The data is to be retyped in full, exactly.

---------- The input ----------

(* ===== verification/Events.v ===== *)
(** Committed chaincode events: the block stream and the event decoder of
    [pkg/orchestrator/execution.go], and the Gateway subscription and the event of an
    endorsement of [service.go].

    The block services are parameters: a delivery is the list of the messages its stream
    returns, and a subscription consumes them until it ends or still waits ([None]).  A
    subscriber's connection is a function from the responses sent so far to the error of the
    last one. *)
From Stdlib Require Import ZArith Lia Ascii Sorted.
From stdpp Require Import base option list strings gmap sets.
From S2P Require Import Prelude LifecycleStore OrchestratorTypes GoStrings Json Proto.
From S2P Require Import ExecContext Shim Helper Requests Msp EndorsementPolicy Instances Auth.
Import Types Proto.
Local Open Scope Z_scope.

Module Events.

(** ** Blocks *)

(** [common.Block]; [b_Number] is [None] without a header. *)
Record Block := mkBlock {
  b_Number : option Z;
  b_Data : list bytes;
  b_Metadata : list bytes }.

(** [peer.ChaincodeEvent]. *)
Record PeerEvent := mkPeerEvent {
  pe_ChaincodeId : string;
  pe_TxId : string;
  pe_EventName : string;
  pe_Payload : bytes }.

#[export] Instance PeerEvent_eq_dec : EqDecision PeerEvent.
Proof. solve_decision. Defined.

(** [gateway.ChaincodeEventsResponse]. *)
Record EventsResponse := mkEventsResponse { er_BlockNumber : Z; er_Events : list PeerEvent }.

Definition TRANSACTIONS_FILTER : nat := 2.
Definition COMMITTED_byte : ascii := GoStrings.byte_at 1.
Definition HeaderType_MESSAGE : Z := 0.

(** [proto.Unmarshal] of a [common.Envelope]: its payload. *)
Class EnvelopeProto := { unmarshal_EnvelopePayload : bytes → result bytes }.

Section Decode.
Context {J : Json.JSONText} {PU : ProtoUtil} {MP : MetadataProto} {EP : EnvelopeProto}.

(** ** Events of transactions *)

Definition chaincodeEventFromTransaction (tx : option Tx) (txID : string)
    : result (option PeerEvent) :=
  match tx with
  | None => Ok None
  | Some tx =>
      match Metadata tx with
      | [] => Ok None
      | first :: _ =>
          match unmarshal_Metadata first with
          | Err e => Err (EWrap "decode chaincode event metadata: %w" e)
          | Ok metadata =>
              if bool_decide (md_EventName metadata = "") && bool_decide (md_Event metadata = "")
              then Ok None
              else
                identity ← Helper.ChaincodeIdentityFromMetadata (Metadata tx);
                let chaincode := match Namespaces tx with ns :: _ => NsId ns | [] => "" end in
                match identity with
                | None => Ok (Some (mkPeerEvent chaincode txID (md_EventName metadata)
                                      (md_Event metadata)))
                | Some id =>
                    if negb (length (Namespaces tx) =? 1)%nat ||
                       negb (bool_decide (Helper.ci_Namespace id = chaincode))
                    then Err (ENew "event identity does not match the native namespace")
                    else Ok (Some (mkPeerEvent
                           (Helper.ci_ChaincodeName id +:+ ":" +:+ Helper.ci_Namespace id) txID
                           (md_EventName metadata) (md_Event metadata)))
                end
          end
      end
  end.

----------

> Exercise output:
(* ===== verification/Events.v ===== *)
(** Committed chaincode events: the block stream and the event decoder of
    [pkg/orchestrator/execution.go], and the Gateway subscription and the event of an
    endorsement of [service.go].

    The block services are parameters: a delivery is the list of the messages its stream
    returns, and a subscription consumes them until it ends or still waits ([None]).  A
    subscriber's connection is a function from the responses sent so far to the error of the
    last one. *)
From Stdlib Require Import ZArith Lia Ascii Sorted.
From stdpp Require Import base option list strings gmap sets.
From S2P Require Import Prelude LifecycleStore OrchestratorTypes GoStrings Json Proto.
From S2P Require Import ExecContext Shim Helper Requests Msp EndorsementPolicy Instances Auth.
Import Types Proto.
Local Open Scope Z_scope.

Module Events.

(** ** Blocks *)

(** [common.Block]; [b_Number] is [None] without a header. *)
Record Block := mkBlock {
  b_Number : option Z;
  b_Data : list bytes;
  b_Metadata : list bytes }.

(** [peer.ChaincodeEvent]. *)
Record PeerEvent := mkPeerEvent {
  pe_ChaincodeId : string;
  pe_TxId : string;
  pe_EventName : string;
  pe_Payload : bytes }.

#[export] Instance PeerEvent_eq_dec : EqDecision PeerEvent.
Proof. solve_decision. Defined.

(** [gateway.ChaincodeEventsResponse]. *)
Record EventsResponse := mkEventsResponse { er_BlockNumber : Z; er_Events : list PeerEvent }.

Definition TRANSACTIONS_FILTER : nat := 2.
Definition COMMITTED_byte : ascii := GoStrings.byte_at 1.
Definition HeaderType_MESSAGE : Z := 0.

(** [proto.Unmarshal] of a [common.Envelope]: its payload. *)
Class EnvelopeProto := { unmarshal_EnvelopePayload : bytes → result bytes }.

Section Decode.
Context {J : Json.JSONText} {PU : ProtoUtil} {MP : MetadataProto} {EP : EnvelopeProto}.

(** ** Events of transactions *)

Definition chaincodeEventFromTransaction (tx : option Tx) (txID : string)
    : result (option PeerEvent) :=
  match tx with
  | None => Ok None
  | Some tx =>
      match Metadata tx with
      | [] => Ok None
      | first :: _ =>
          match unmarshal_Metadata first with
          | Err e => Err (EWrap "decode chaincode event metadata: %w" e)
          | Ok metadata =>
              if bool_decide (md_EventName metadata = "") && bool_decide (md_Event metadata = "")
              then Ok None
              else
                identity ← Helper.ChaincodeIdentityFromMetadata (Metadata tx);
                let chaincode := match Namespaces tx with ns :: _ => NsId ns | [] => "" end in
                match identity with
                | None => Ok (Some (mkPeerEvent chaincode txID (md_EventName metadata)
                                      (md_Event metadata)))
                | Some id =>
                    if negb (length (Namespaces tx) =? 1)%nat ||
                       negb (bool_decide (Helper.ci_Namespace id = chaincode))
                    then Err (ENew "event identity does not match the native namespace")
                    else Ok (Some (mkPeerEvent
                           (Helper.ci_ChaincodeName id +:+ ":" +:+ Helper.ci_Namespace id) txID
                           (md_EventName metadata) (md_Event metadata)))
                end
          end
      end
  end.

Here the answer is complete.